Saved data entries
=-=-=-=-=
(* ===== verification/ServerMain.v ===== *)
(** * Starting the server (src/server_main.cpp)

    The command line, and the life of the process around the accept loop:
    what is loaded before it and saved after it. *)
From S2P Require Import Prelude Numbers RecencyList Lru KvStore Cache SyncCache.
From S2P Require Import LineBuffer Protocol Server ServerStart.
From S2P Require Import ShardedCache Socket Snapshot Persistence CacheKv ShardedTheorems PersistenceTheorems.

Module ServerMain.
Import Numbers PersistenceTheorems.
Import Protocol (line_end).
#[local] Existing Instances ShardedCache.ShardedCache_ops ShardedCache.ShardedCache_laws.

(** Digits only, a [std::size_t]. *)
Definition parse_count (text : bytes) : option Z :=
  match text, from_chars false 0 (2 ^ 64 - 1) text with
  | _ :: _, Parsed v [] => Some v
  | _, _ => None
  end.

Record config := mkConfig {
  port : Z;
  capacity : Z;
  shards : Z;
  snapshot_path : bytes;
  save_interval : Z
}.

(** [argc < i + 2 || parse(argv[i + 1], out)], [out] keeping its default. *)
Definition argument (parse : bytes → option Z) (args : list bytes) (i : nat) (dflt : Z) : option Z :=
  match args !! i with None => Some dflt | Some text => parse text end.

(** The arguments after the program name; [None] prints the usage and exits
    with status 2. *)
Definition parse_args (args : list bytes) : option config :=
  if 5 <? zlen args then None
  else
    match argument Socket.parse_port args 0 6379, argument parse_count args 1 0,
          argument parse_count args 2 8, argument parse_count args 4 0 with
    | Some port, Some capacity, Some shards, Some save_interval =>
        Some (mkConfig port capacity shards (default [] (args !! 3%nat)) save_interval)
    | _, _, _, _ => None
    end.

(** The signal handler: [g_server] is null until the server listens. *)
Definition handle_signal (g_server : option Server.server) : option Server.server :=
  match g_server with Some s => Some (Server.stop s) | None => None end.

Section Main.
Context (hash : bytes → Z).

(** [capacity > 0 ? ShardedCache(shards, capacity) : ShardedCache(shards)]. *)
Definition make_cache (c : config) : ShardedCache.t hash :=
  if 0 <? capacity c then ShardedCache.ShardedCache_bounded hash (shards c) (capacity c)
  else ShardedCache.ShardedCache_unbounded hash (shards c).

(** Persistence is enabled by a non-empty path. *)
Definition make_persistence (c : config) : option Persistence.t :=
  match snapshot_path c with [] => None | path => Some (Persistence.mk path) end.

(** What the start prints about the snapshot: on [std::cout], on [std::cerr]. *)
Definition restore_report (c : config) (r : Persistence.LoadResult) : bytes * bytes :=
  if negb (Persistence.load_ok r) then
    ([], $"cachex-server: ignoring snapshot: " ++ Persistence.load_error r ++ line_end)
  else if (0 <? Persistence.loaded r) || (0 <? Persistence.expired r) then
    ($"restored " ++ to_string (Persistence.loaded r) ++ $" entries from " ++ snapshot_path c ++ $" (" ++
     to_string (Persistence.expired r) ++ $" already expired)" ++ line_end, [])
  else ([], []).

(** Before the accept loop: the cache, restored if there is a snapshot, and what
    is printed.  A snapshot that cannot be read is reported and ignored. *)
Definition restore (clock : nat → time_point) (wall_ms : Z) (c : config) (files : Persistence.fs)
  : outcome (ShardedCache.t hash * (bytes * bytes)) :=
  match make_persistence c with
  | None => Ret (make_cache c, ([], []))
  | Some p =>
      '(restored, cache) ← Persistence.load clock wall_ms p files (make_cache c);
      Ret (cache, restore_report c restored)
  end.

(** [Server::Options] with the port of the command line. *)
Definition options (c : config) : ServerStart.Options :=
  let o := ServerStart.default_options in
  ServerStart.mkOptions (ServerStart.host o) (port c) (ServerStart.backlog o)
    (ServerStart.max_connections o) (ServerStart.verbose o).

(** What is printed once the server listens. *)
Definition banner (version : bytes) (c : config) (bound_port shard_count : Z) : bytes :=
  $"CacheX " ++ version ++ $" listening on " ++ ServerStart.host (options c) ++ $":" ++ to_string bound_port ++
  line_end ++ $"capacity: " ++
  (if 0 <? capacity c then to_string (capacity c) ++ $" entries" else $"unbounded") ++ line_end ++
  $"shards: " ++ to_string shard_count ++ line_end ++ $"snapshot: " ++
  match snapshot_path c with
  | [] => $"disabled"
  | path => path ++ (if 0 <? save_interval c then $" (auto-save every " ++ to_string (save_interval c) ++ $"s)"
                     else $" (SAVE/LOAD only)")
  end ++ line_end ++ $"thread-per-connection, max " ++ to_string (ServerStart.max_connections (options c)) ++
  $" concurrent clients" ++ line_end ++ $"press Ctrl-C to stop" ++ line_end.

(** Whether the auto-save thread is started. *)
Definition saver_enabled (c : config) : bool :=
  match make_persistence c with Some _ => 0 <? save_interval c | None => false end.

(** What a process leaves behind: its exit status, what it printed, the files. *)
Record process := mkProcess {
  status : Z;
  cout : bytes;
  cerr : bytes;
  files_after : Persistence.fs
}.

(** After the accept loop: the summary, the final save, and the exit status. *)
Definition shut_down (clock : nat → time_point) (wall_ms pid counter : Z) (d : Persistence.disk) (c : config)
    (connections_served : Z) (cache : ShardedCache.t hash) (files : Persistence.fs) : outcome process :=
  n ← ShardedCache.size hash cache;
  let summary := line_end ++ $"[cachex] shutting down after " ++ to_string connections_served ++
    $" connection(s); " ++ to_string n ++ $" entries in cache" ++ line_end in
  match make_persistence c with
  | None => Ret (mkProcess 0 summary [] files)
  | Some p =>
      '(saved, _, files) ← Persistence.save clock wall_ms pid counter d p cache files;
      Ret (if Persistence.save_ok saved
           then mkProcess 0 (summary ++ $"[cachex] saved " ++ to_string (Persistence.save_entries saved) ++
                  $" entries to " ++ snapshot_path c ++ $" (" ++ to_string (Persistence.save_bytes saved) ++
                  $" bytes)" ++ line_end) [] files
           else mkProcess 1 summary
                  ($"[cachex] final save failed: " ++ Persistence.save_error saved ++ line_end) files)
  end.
=-=-=-=-=
=== Task prompt ===
Transcribe every line of the records, keeping each one exact.

=== Written answer ===
(* ===== verification/ServerMain.v ===== *)
(** * Starting the server (src/server_main.cpp)

    The command line, and the life of the process around the accept loop:
    what is loaded before it and saved after it. *)
From S2P Require Import Prelude Numbers RecencyList Lru KvStore Cache SyncCache.
From S2P Require Import LineBuffer Protocol Server ServerStart.
From S2P Require Import ShardedCache Socket Snapshot Persistence CacheKv ShardedTheorems PersistenceTheorems.

Module ServerMain.
Import Numbers PersistenceTheorems.
Import Protocol (line_end).
#[local] Existing Instances ShardedCache.ShardedCache_ops ShardedCache.ShardedCache_laws.

(** Digits only, a [std::size_t]. *)
Definition parse_count (text : bytes) : option Z :=
  match text, from_chars false 0 (2 ^ 64 - 1) text with
  | _ :: _, Parsed v [] => Some v
  | _, _ => None
  end.

Record config := mkConfig {
  port : Z;
  capacity : Z;
  shards : Z;
  snapshot_path : bytes;
  save_interval : Z
}.

(** [argc < i + 2 || parse(argv[i + 1], out)], [out] keeping its default. *)
Definition argument (parse : bytes → option Z) (args : list bytes) (i : nat) (dflt : Z) : option Z :=
  match args !! i with None => Some dflt | Some text => parse text end.

(** The arguments after the program name; [None] prints the usage and exits
    with status 2. *)
Definition parse_args (args : list bytes) : option config :=
  if 5 <? zlen args then None
  else
    match argument Socket.parse_port args 0 6379, argument parse_count args 1 0,
          argument parse_count args 2 8, argument parse_count args 4 0 with
    | Some port, Some capacity, Some shards, Some save_interval =>
        Some (mkConfig port capacity shards (default [] (args !! 3%nat)) save_interval)
    | _, _, _, _ => None
    end.

(** The signal handler: [g_server] is null until the server listens. *)
Definition handle_signal (g_server : option Server.server) : option Server.server :=
  match g_server with Some s => Some (Server.stop s) | None => None end.

Section Main.
Context (hash : bytes → Z).

(** [capacity > 0 ? ShardedCache(shards, capacity) : ShardedCache(shards)]. *)
Definition make_cache (c : config) : ShardedCache.t hash :=
  if 0 <? capacity c then ShardedCache.ShardedCache_bounded hash (shards c) (capacity c)
  else ShardedCache.ShardedCache_unbounded hash (shards c).

(** Persistence is enabled by a non-empty path. *)
Definition make_persistence (c : config) : option Persistence.t :=
  match snapshot_path c with [] => None | path => Some (Persistence.mk path) end.

(** What the start prints about the snapshot: on [std::cout], on [std::cerr]. *)
Definition restore_report (c : config) (r : Persistence.LoadResult) : bytes * bytes :=
  if negb (Persistence.load_ok r) then
    ([], $"cachex-server: ignoring snapshot: " ++ Persistence.load_error r ++ line_end)
  else if (0 <? Persistence.loaded r) || (0 <? Persistence.expired r) then
    ($"restored " ++ to_string (Persistence.loaded r) ++ $" entries from " ++ snapshot_path c ++ $" (" ++
     to_string (Persistence.expired r) ++ $" already expired)" ++ line_end, [])
  else ([], []).

(** Before the accept loop: the cache, restored if there is a snapshot, and what
    is printed.  A snapshot that cannot be read is reported and ignored. *)
Definition restore (clock : nat → time_point) (wall_ms : Z) (c : config) (files : Persistence.fs)
  : outcome (ShardedCache.t hash * (bytes * bytes)) :=
  match make_persistence c with
  | None => Ret (make_cache c, ([], []))
  | Some p =>
      '(restored, cache) ← Persistence.load clock wall_ms p files (make_cache c);
      Ret (cache, restore_report c restored)
  end.

(** [Server::Options] with the port of the command line. *)
Definition options (c : config) : ServerStart.Options :=
  let o := ServerStart.default_options in
  ServerStart.mkOptions (ServerStart.host o) (port c) (ServerStart.backlog o)
    (ServerStart.max_connections o) (ServerStart.verbose o).

(** What is printed once the server listens. *)
Definition banner (version : bytes) (c : config) (bound_port shard_count : Z) : bytes :=
  $"CacheX " ++ version ++ $" listening on " ++ ServerStart.host (options c) ++ $":" ++ to_string bound_port ++
  line_end ++ $"capacity: " ++
  (if 0 <? capacity c then to_string (capacity c) ++ $" entries" else $"unbounded") ++ line_end ++
  $"shards: " ++ to_string shard_count ++ line_end ++ $"snapshot: " ++
  match snapshot_path c with
  | [] => $"disabled"
  | path => path ++ (if 0 <? save_interval c then $" (auto-save every " ++ to_string (save_interval c) ++ $"s)"
                     else $" (SAVE/LOAD only)")
  end ++ line_end ++ $"thread-per-connection, max " ++ to_string (ServerStart.max_connections (options c)) ++
  $" concurrent clients" ++ line_end ++ $"press Ctrl-C to stop" ++ line_end.

(** Whether the auto-save thread is started. *)
Definition saver_enabled (c : config) : bool :=
  match make_persistence c with Some _ => 0 <? save_interval c | None => false end.

(** What a process leaves behind: its exit status, what it printed, the files. *)
Record process := mkProcess {
  status : Z;
  cout : bytes;
  cerr : bytes;
  files_after : Persistence.fs
}.

(** After the accept loop: the summary, the final save, and the exit status. *)
Definition shut_down (clock : nat → time_point) (wall_ms pid counter : Z) (d : Persistence.disk) (c : config)
    (connections_served : Z) (cache : ShardedCache.t hash) (files : Persistence.fs) : outcome process :=
  n ← ShardedCache.size hash cache;
  let summary := line_end ++ $"[cachex] shutting down after " ++ to_string connections_served ++
    $" connection(s); " ++ to_string n ++ $" entries in cache" ++ line_end in
  match make_persistence c with
  | None => Ret (mkProcess 0 summary [] files)
  | Some p =>
      '(saved, _, files) ← Persistence.save clock wall_ms pid counter d p cache files;
      Ret (if Persistence.save_ok saved
           then mkProcess 0 (summary ++ $"[cachex] saved " ++ to_string (Persistence.save_entries saved) ++
                  $" entries to " ++ snapshot_path c ++ $" (" ++ to_string (Persistence.save_bytes saved) ++
                  $" bytes)" ++ line_end) [] files
           else mkProcess 1 summary
                  ($"[cachex] final save failed: " ++ Persistence.save_error saved ++ line_end) files)
  end.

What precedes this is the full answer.